Florida Python Problem Finds New Solution

Florida Python Problem Finds New Solution

When iSportsman sat down with professional python huntress Amy Siewe last year, it was apparent Florida’s python problem was detrimental to the ecology of Florida’s landscapes. The Burmese python is an invasive species to Florida, and has since decimated 99.3% of Florida’s raccoons, 98.9% of the opossums and 87.5% of the local bobcat population. The issue has led to those like Siewe working year-round on tackling the issue, capturing and euthanizing pythons in the Florida everglades and surrounding areas.

Recently, ecologists collected first-of-its-kind photographic evidence that human intervention may not be the only force at play. Photos of a bobcat devouring python eggs in the Big Cypress National Preserve caused a buzz amongst scientists according to the New York Times.

“This is the first documentation of any animal in Florida preying on python eggs, and the first evidence or description of such antagonistic interactions at a python nest,” said the authors of the published findings in the journal of Ecology and Evolution.

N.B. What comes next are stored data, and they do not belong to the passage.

Lemma define_all_append (m acc : list (string * JSON.value)) :
  property_order (acc ++ m) -> define_all m acc = (acc ++ m)%list.
Proof.
  revert acc. induction m as [| [k v] m IH]; intros acc Horder.
  - cbn [define_all fold_left]. now rewrite List.app_nil_r.
  - cbn [define_all fold_left fst snd].
    replace (acc ++ (k, v) :: m)%list with ((acc ++ [(k, v)]) ++ m)%list in *
      by now rewrite <- List.app_assoc.
    rewrite (define_last k v acc) by now apply property_order_prefix in Horder.
    now apply IH.
Qed.

(** The members of a well-ordered object, defined one after the other on
    the empty object, give the object back. *)
Lemma define_all_order (m : list (string * JSON.value)) :
  property_order m -> define_all m [] = m.
Proof. intros H. now apply (define_all_append m []). Qed.

End ObjectOrder.

Section JSONObjects.
Variable gap : string.
Hypothesis gap_blank : blank gap.

(** The members of a printed object, from the line break after the opening
    brace to the closing brace, defined on [acc] in their order. *)
Lemma members_read_back (inner ind rest : string)
  (ms : list (string * JSON.value)) :
  blank inner -> blank ind ->
  Forall (fun kv => reads_back gap (snd kv)) ms ->
  ms <> [] ->
  forall fuel acc,
    list_sum (List.map (fun kv => S (weight (snd kv))) ms) <= fuel ->
    JSON.parse_members fuel acc
      (String JSON.newline
         (inner +:+
          (JSON.join ("," +:+ String JSON.newline inner)
             (List.map (member_text gap inner) ms)
           +:+ String JSON.newline (ind +:+ String "}" rest))))
    = Some (define_all ms acc, rest).
Proof.
  intros Hinner Hind Hall.
  induction Hall as [| [k v] ms Hv Hms IH]; [congruence |].
  intros _ fuel acc Hfuel. cbn [List.map list_sum fold_right snd] in Hfuel.
  cbn [snd] in Hv.
  destruct fuel as [|f]; [lia |].
  cbn [JSON.parse_members].
  rewrite (skip_ws_newline_blank _ _ Hinner).
  assert (Hstep : forall tail,
             ends_token tail = true ->
             JSON.skip_ws (member_text gap inner (k, v) +:+ tail)
             = String JSON.dquote
                 (JSON.quote_chars k +:+
                  String JSON.dquote (": " +:+ JSON.serialize gap inner v +:+ tail))
             /\ JSON.parse_value f (String " " (JSON.serialize gap inner v +:+ tail))
                = Some (v, tail)).
  { intros tail Htail. split.
    - unfold member_text, JSON.quote. cbn [fst snd String.append].
      rewrite !append_assoc. cbn [String.append].
      now rewrite skip_ws_head by reflexivity.
    - change (String " " ?t) with (" " +:+ t).
      rewrite parse_value_blank by reflexivity.
      apply Hv; [exact Hinner | exact Htail | lia]. }
  destruct ms as [| kv' ms'].
  - cbn [List.map JSON.join].
    destruct (Hstep (String JSON.newline (ind +:+ String "}" rest)) eq_refl)
      as [-> Hvalue].
    replace (Ascii.eqb JSON.dquote JSON.dquote) with true by reflexivity.
    rewrite parse_chars_quote_chars.
    cbn [String.append]. rewrite skip_ws_head by reflexivity.
    replace (Ascii.eqb ":" ":") with true by reflexivity.
    rewrite Hvalue, (skip_ws_newline_blank _ _ Hind).
    reflexivity.
  - cbn [List.map JSON.join]. rewrite !append_assoc. cbn [String.append].
    match goal with
    | |- context [member_text gap inner (k, v) +:+ String "," ?t] =>
        destruct (Hstep (String "," t) eq_refl) as [-> Hvalue]
    end.
    replace (Ascii.eqb JSON.dquote JSON.dquote) with true by reflexivity.
    rewrite parse_chars_quote_chars.
    cbn [String.append]. rewrite skip_ws_head by reflexivity.
    replace (Ascii.eqb ":" ":") with true by reflexivity.
    rewrite Hvalue. rewrite skip_ws_head by reflexivity.
    replace (Ascii.eqb "," ",") with true by reflexivity.
    cbn [List.map JSON.join] in IH. rewrite IH; [reflexivity | discriminate |].
    cbn [List.map list_sum fold_right] in *. lia.
Qed.

End JSONObjects.

(* ===================================================================== *)
(** * JSON: [parse] after [stringify]                                     *)
(* ===================================================================== *)

Section JSONParseStringify.
Variable gap : string.
Hypothesis gap_blank : blank gap.

Lemma parse_value_array f (r : string) :
  JSON.parse_value (S f) (String "[" r)
  = match JSON.begins_with "]" (JSON.skip_ws r) with
    | Some r' => Some (JSON.Array [], r')
    | None =>
        match JSON.parse_elements f r with
        | Some (items, r') => Some (JSON.Array items, r')
        | None => None
        end
    end.
Proof. reflexivity. Qed.

Lemma parse_value_object f (r : string) :
  JSON.parse_value (S f) (String "{" r)
  = match JSON.begins_with "}" (JSON.skip_ws r) with
    | Some r' => Some (JSON.Object [], r')
    | None =>
        match JSON.parse_members f [] r with
        | Some (members, r') => Some (JSON.Object members, r')
        | None => None
        end
    end.
Proof. reflexivity. Qed.

Lemma parse_value_string f (r : string) :
  JSON.parse_value (S f) (String JSON.dquote r)
  = match JSON.parse_chars r with
    | Some (str, r') => Some (JSON.Str str, r')
    | None => None
    end.
Proof. reflexivity. Qed.

Lemma parse_value_number f (c : ascii) (r : string) :
  Ascii.eqb c "-" = true \/ JS.is_digit c = true ->
  JSON.parse_value (S f) (String c r)
  = match JSON.scan_number (String c r) with
    | Some (x, r') => Some (JSON.Number x, r')
    | None => None
    end.
Proof.
  intros Hc.
  destruct (number_head_dispatch c Hc) as (Hws & Hn & Ht & Hf & Hq & Hb & Hbr & _).
  cbn [JSON.parse_value]. rewrite (skip_ws_head _ _ Hws).
  now rewrite Hn, Ht, Hf, Hq, Hb, Hbr.
Qed.

Lemma join_head {A} (sep : string) (f : A -> string) (x : A) (xs : list A) :
  exists tail, JSON.join sep (List.map f (x :: xs)) = f x +:+ tail.
Proof.
  destruct xs as [| x' xs]; cbn [List.map JSON.join].
  - exists EmptyString. now rewrite append_nil_r.
  - eexists. reflexivity.
Qed.

Lemma numbers_survive_items (items : list JSON.value) :
  forallb numbers_survive items = true ->
  forall v, v ∈ items -> numbers_survive v = true.
Proof.
  intros H v Hv. apply list_elem_of_In in Hv.
  now apply (proj1 (forallb_forall _ _) H).
Qed.

Lemma numbers_survive_members (members : list (string * JSON.value)) :
  forallb (fun kv => numbers_survive (snd kv)) members = true ->
  forall kv, kv ∈ members -> numbers_survive (snd kv) = true.
Proof.
  intros H kv Hkv. apply list_elem_of_In in Hkv.
  now apply (proj1 (forallb_forall _ _) H).
Qed.

(** The printed form of a well-formed value whose numbers survive is read
    back as that value. *)
Lemma serialize_reads_back (v : JSON.value) :
  well_formed v -> numbers_survive v = true -> reads_back gap v.
Proof.
  induction v as [| b | x | s | items IH | members IH] using value_induction;
    intros Hwf Hnum ind rest fuel Hind Hend Hfuel;
    (destruct fuel as [|f]; [cbn [weight] in Hfuel; lia |]).
  - reflexivity.
  - destruct b; reflexivity.
  - cbn [numbers_survive] in Hnum.
    destruct (number_survives_scan x rest Hnum Hend) as [Hfin Hscan].
    destruct (number_survives_head x Hnum) as (_ & c & body & Htext & Hc).
    cbn [JSON.serialize]. rewrite Hfin. rewrite Htext in *.
    cbn [String.append] in *.
    now rewrite (parse_value_number _ _ _ Hc), Hscan.
  - destruct (parse_chars_quote s rest) as (body & Htext & Hbody).
    cbn [JSON.serialize]. now rewrite Htext, parse_value_string, Hbody.
  - inversion Hwf as [| | | | items' Hitems |]; subst.
    cbn [numbers_survive] in Hnum.
    destruct items as [| v vs]; [reflexivity |].
    assert (Hall : Forall (reads_back gap) (v :: vs)).
    { apply Forall_forall. intros y Hy.
      apply (proj1 (Forall_forall _ _) IH y Hy).
      - now apply (proj1 (Forall_forall _ _) Hitems).
      - now apply (numbers_survive_items _ Hnum). }
    assert (Hinner : blank (ind +:+ gap)) by now apply blank_append.
    rewrite serialize_array_text, parse_value_array.
    rewrite (skip_ws_newline_blank _ _ Hinner).
    assert (Hv : numbers_survive v = true)
      by (apply (numbers_survive_items _ Hnum); now left).
    destruct (serialize_head gap (ind +:+ gap) v Hv) as (c & body & Htext & Hws & Hc).
    destruct (join_head ("," +:+ String JSON.newline (ind +:+ gap))
                (JSON.serialize gap (ind +:+ gap)) v vs) as [tail Hjoin].
    rewrite Hjoin at 1. rewrite Htext.
    cbn [String.append]. rewrite (skip_ws_head _ _ Hws).
    cbn [JSON.begins_with]. rewrite Hc.
    rewrite (elements_read_back gap (ind +:+ gap) ind rest (v :: vs));
      try assumption; try discriminate; [reflexivity |].
    cbn [weight] in Hfuel. lia.
  - inversion Hwf as [| | | | | members' Horder Hvalues]; subst.
    cbn [numbers_survive] in Hnum.
    destruct members as [| [k v] ms]; [reflexivity |].
    assert (Hall : Forall (fun kv => reads_back gap (snd kv)) ((k, v) :: ms)).
    { apply Forall_forall. intros y Hy.
      apply (proj1 (Forall_forall _ _) IH y Hy).
      - now apply (proj1 (Forall_forall _ _) Hvalues).
      - now apply (numbers_survive_members _ Hnum). }
    assert (Hinner : blank (ind +:+ gap)) by now apply blank_append.
    rewrite serialize_object_text, parse_value_object.
    rewrite (skip_ws_newline_blank _ _ Hinner).
    destruct (join_head ("," +:+ String JSON.newline (ind +:+ gap))
                (member_text gap (ind +:+ gap)) (k, v) ms) as [tail Hjoin].
    rewrite Hjoin at 1.
    unfold member_text at 1, JSON.quote. cbn [String.append fst].
    rewrite skip_ws_head by reflexivity.
    replace (JSON.begins_with "}" (String JSON.dquote _)) with (@None string)
      by reflexivity.
    rewrite (members_read_back gap (ind +:+ gap) ind rest ((k, v) :: ms));
      try assumption; try discriminate.
    + now rewrite (define_all_order _ Horder).
    + cbn [weight] in Hfuel. lia.
Qed.

End JSONParseStringify.

Section JSONParsed.

Lemma set_member_values (Q : JSON.value -> Prop) k v m :
  Q v -> Forall (fun kv => Q (snd kv)) m ->
  Forall (fun kv => Q (snd kv)) (JSON.set_member k v m).
Proof.
  intros Hv. induction 1 as [| [k' v'] m Hhead Htail IH]; [constructor |].
  cbn [JSON.set_member]. destruct (String.eqb k k'); constructor; assumption.
Qed.

Lemma insert_index_values (Q : JSON.value -> Prop) i k v m :
  Q v -> Forall (fun kv => Q (snd kv)) m ->
  Forall (fun kv => Q (snd kv)) (JSON.insert_index i k v m).
Proof.
  intros Hv. induction 1 as [| [k' v'] m Hhead Htail IH].
  - repeat constructor. exact Hv.
  - cbn [JSON.insert_index].
    destruct (JSON.array_index k') as [j |]; [destruct (j <=? i)%N |];
      repeat (constructor; try assumption).
Qed.

Lemma define_values (Q : JSON.value -> Prop) k v m :
  Q v -> Forall (fun kv => Q (snd kv)) m ->
  Forall (fun kv => Q (snd kv)) (JSON.define k v m).
Proof.
  intros Hv Hm. unfold JSON.define.
  destruct (JSON.has_key k m); [now apply set_member_values |].
  destruct (JSON.array_index k); [now apply insert_index_values |].
  apply Forall_app. split; [exact Hm | repeat constructor; exact Hv].
Qed.

Lemma property_order_nil : property_order [].
Proof. split; constructor. Qed.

Beyond eating the eggs, the bobcat was also documented burying leftovers for later consumption. It’s exciting to say the least and would make a huge impact on python populations if this was a commonly displayed behavior among Florida bobcats. However, scientists are cautiously optimistic. Considering that they only have one instance documented, they are not dismissing the possibility that this was an isolated incident. Still, research into the control of the python population continues in the hopes of restoring a more diverse ecological landscape that was once common in the region.